EXERCISE DESCRIPTION — Set down the data that follows again, exactly as written.

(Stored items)

Lemma fill_layout b pre c x y d o :
  layout b pre (c ++ x ++ y) [] -> length d = length x ->
  exists b', fill (zlen pre + zlen c) d (mk_stream b o) = Ok (mk_stream b' o) /\ layout b' pre (c ++ d ++ y) [] /\
    zlen (Buffer.buffer_ b') = zlen (Buffer.buffer_ b).
Proof.
  intros (E & Hr & Hw & Hm & Hk) Hd. unfold fill. cbn [buffer_ originalSize_].
  rewrite app_nil_r, app_assoc in E. rewrite E, <- zlen_app, store_mid by done. cbn [mbind outcome_bind].
  eexists. split; [done|]. unfold layout. cbn. rewrite E in *. rewrite app_nil_r, <- !app_assoc, !zlen_app in *.
  unfold zlen in *. rewrite Hd in *. split_and!; try done; lia.
Qed.

Lemma emit_appends fuel d s :
  room (buffer_ s) (zlen d + 4096) -> zlen d < Z.of_nat fuel ->
  exists s', emit fuel d s = Ok s' /\ wf (buffer_ s') /\ contents (buffer_ s') = contents (buffer_ s) ++ d /\
    originalSize_ s' = originalSize_ s.
Proof.
  revert d s. induction fuel as [|fuel IH]; intros d s (Hwf & Hsz & Hmax) Hf; [pose proof (zlen_nonneg d); lia|].
  pose proof (zlen_nonneg d) as Hd0. destruct (Next_layout s) as (b & pre & post & Hn & H & Hp & Hri & Hs); [split_and!; [done|lia..]|].
  cbn [emit]. rewrite Hn. cbn [mbind outcome_bind]. rewrite to_nat_zlen.
  pose proof (contents_zlen _ Hwf) as Hcz. set (c := contents (buffer_ s)) in *. set (x := take (length post) d).
  assert (length x <= length post)%nat as Hx by (subst x; rewrite length_take; lia).
  destruct (list_prefix_exists post (length x) Hx) as (y & z & Epost & Hy).
  assert (layout b pre (c ++ y ++ z) []) as H1 by (by rewrite <- Epost).
  destruct (fill_layout b pre c y z x (originalSize_ s) H1) as (b2 & Hfill & H2 & Hz2); [done|].
  rewrite Hfill. cbn [mbind outcome_bind]. pose proof (take_drop (length post) d) as Ed. fold x in Ed.
  destruct (drop (length post) d) as [|r0 rest] eqn:Er.
  - rewrite app_nil_r in Ed. rewrite app_assoc in H2. destruct (unwrite_layout _ _ _ _ _ H2) as (b3 & Hu & H3).
    unfold BackUp. cbn [buffer_]. replace (u64 (zlen post - zlen x)) with (zlen z).
    + rewrite Hu. cbn [mbind outcome_bind]. eexists. split; [done|]. cbn. rewrite (layout_contents _ _ _ _ H3), Ed.
      split_and!; try done. by eapply layout_wf.
    + rewrite Epost, zlen_app, u64_small; unfold zlen, INT_MAX in *; rewrite Epost, length_app in *; lia.
  - assert (length x = length post) as Elx.
    { apply (f_equal length) in Er. rewrite length_drop in Er. cbn in Er. subst x. rewrite length_take. lia. }
    assert (z = []) as -> by (apply (f_equal length) in Epost; rewrite length_app in Epost; destruct z; [done|cbn in Epost; lia]).
    rewrite app_nil_r in H2. destruct (IH (r0 :: rest) (mk_stream b2 (originalSize_ s))) as (s' & He & Hwf' & Hc' & Ho).
    + destruct Hwf as (Hr & Hw & _). unfold readableBytes, max_size in *. rewrite u64_small in Hcz by lia.
      unfold room. cbn [buffer_]. rewrite Hz2. split_and!; [by eapply layout_wf|done|].
      pose proof H2 as (_ & _ & -> & _). rewrite zlen_app. pose proof (f_equal zlen Ed) as Hl. rewrite zlen_app in Hl. lia.
    + pose proof (f_equal zlen Ed) as Hl. rewrite zlen_app in Hl. unfold zlen in *. lia.
    + exists s'. split_and!; [done|done| |done]. rewrite Hc'. cbn [buffer_]. by rewrite (layout_contents _ _ _ _ H2), <- app_assoc, Ed.
Qed.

EXERCISE OUTPUT —
Lemma fill_layout b pre c x y d o :
  layout b pre (c ++ x ++ y) [] -> length d = length x ->
  exists b', fill (zlen pre + zlen c) d (mk_stream b o) = Ok (mk_stream b' o) /\ layout b' pre (c ++ d ++ y) [] /\
    zlen (Buffer.buffer_ b') = zlen (Buffer.buffer_ b).
Proof.
  intros (E & Hr & Hw & Hm & Hk) Hd. unfold fill. cbn [buffer_ originalSize_].
  rewrite app_nil_r, app_assoc in E. rewrite E, <- zlen_app, store_mid by done. cbn [mbind outcome_bind].
  eexists. split; [done|]. unfold layout. cbn. rewrite E in *. rewrite app_nil_r, <- !app_assoc, !zlen_app in *.
  unfold zlen in *. rewrite Hd in *. split_and!; try done; lia.
Qed.

Lemma emit_appends fuel d s :
  room (buffer_ s) (zlen d + 4096) -> zlen d < Z.of_nat fuel ->
  exists s', emit fuel d s = Ok s' /\ wf (buffer_ s') /\ contents (buffer_ s') = contents (buffer_ s) ++ d /\
    originalSize_ s' = originalSize_ s.
Proof.
  revert d s. induction fuel as [|fuel IH]; intros d s (Hwf & Hsz & Hmax) Hf; [pose proof (zlen_nonneg d); lia|].
  pose proof (zlen_nonneg d) as Hd0. destruct (Next_layout s) as (b & pre & post & Hn & H & Hp & Hri & Hs); [split_and!; [done|lia..]|].
  cbn [emit]. rewrite Hn. cbn [mbind outcome_bind]. rewrite to_nat_zlen.
  pose proof (contents_zlen _ Hwf) as Hcz. set (c := contents (buffer_ s)) in *. set (x := take (length post) d).
  assert (length x <= length post)%nat as Hx by (subst x; rewrite length_take; lia).
  destruct (list_prefix_exists post (length x) Hx) as (y & z & Epost & Hy).
  assert (layout b pre (c ++ y ++ z) []) as H1 by (by rewrite <- Epost).
  destruct (fill_layout b pre c y z x (originalSize_ s) H1) as (b2 & Hfill & H2 & Hz2); [done|].
  rewrite Hfill. cbn [mbind outcome_bind]. pose proof (take_drop (length post) d) as Ed. fold x in Ed.
  destruct (drop (length post) d) as [|r0 rest] eqn:Er.
  - rewrite app_nil_r in Ed. rewrite app_assoc in H2. destruct (unwrite_layout _ _ _ _ _ H2) as (b3 & Hu & H3).
    unfold BackUp. cbn [buffer_]. replace (u64 (zlen post - zlen x)) with (zlen z).
    + rewrite Hu. cbn [mbind outcome_bind]. eexists. split; [done|]. cbn. rewrite (layout_contents _ _ _ _ H3), Ed.
      split_and!; try done. by eapply layout_wf.
    + rewrite Epost, zlen_app, u64_small; unfold zlen, INT_MAX in *; rewrite Epost, length_app in *; lia.
  - assert (length x = length post) as Elx.
    { apply (f_equal length) in Er. rewrite length_drop in Er. cbn in Er. subst x. rewrite length_take. lia. }
    assert (z = []) as -> by (apply (f_equal length) in Epost; rewrite length_app in Epost; destruct z; [done|cbn in Epost; lia]).
    rewrite app_nil_r in H2. destruct (IH (r0 :: rest) (mk_stream b2 (originalSize_ s))) as (s' & He & Hwf' & Hc' & Ho).
    + destruct Hwf as (Hr & Hw & _). unfold readableBytes, max_size in *. rewrite u64_small in Hcz by lia.
      unfold room. cbn [buffer_]. rewrite Hz2. split_and!; [by eapply layout_wf|done|].
      pose proof H2 as (_ & _ & -> & _). rewrite zlen_app. pose proof (f_equal zlen Ed) as Hl. rewrite zlen_app in Hl. lia.
    + pose proof (f_equal zlen Ed) as Hl. rewrite zlen_app in Hl. unfold zlen in *. lia.
    + exists s'. split_and!; [done|done| |done]. rewrite Hc'. cbn [buffer_]. by rewrite (layout_contents _ _ _ _ H2), <- app_assoc, Ed.
Qed.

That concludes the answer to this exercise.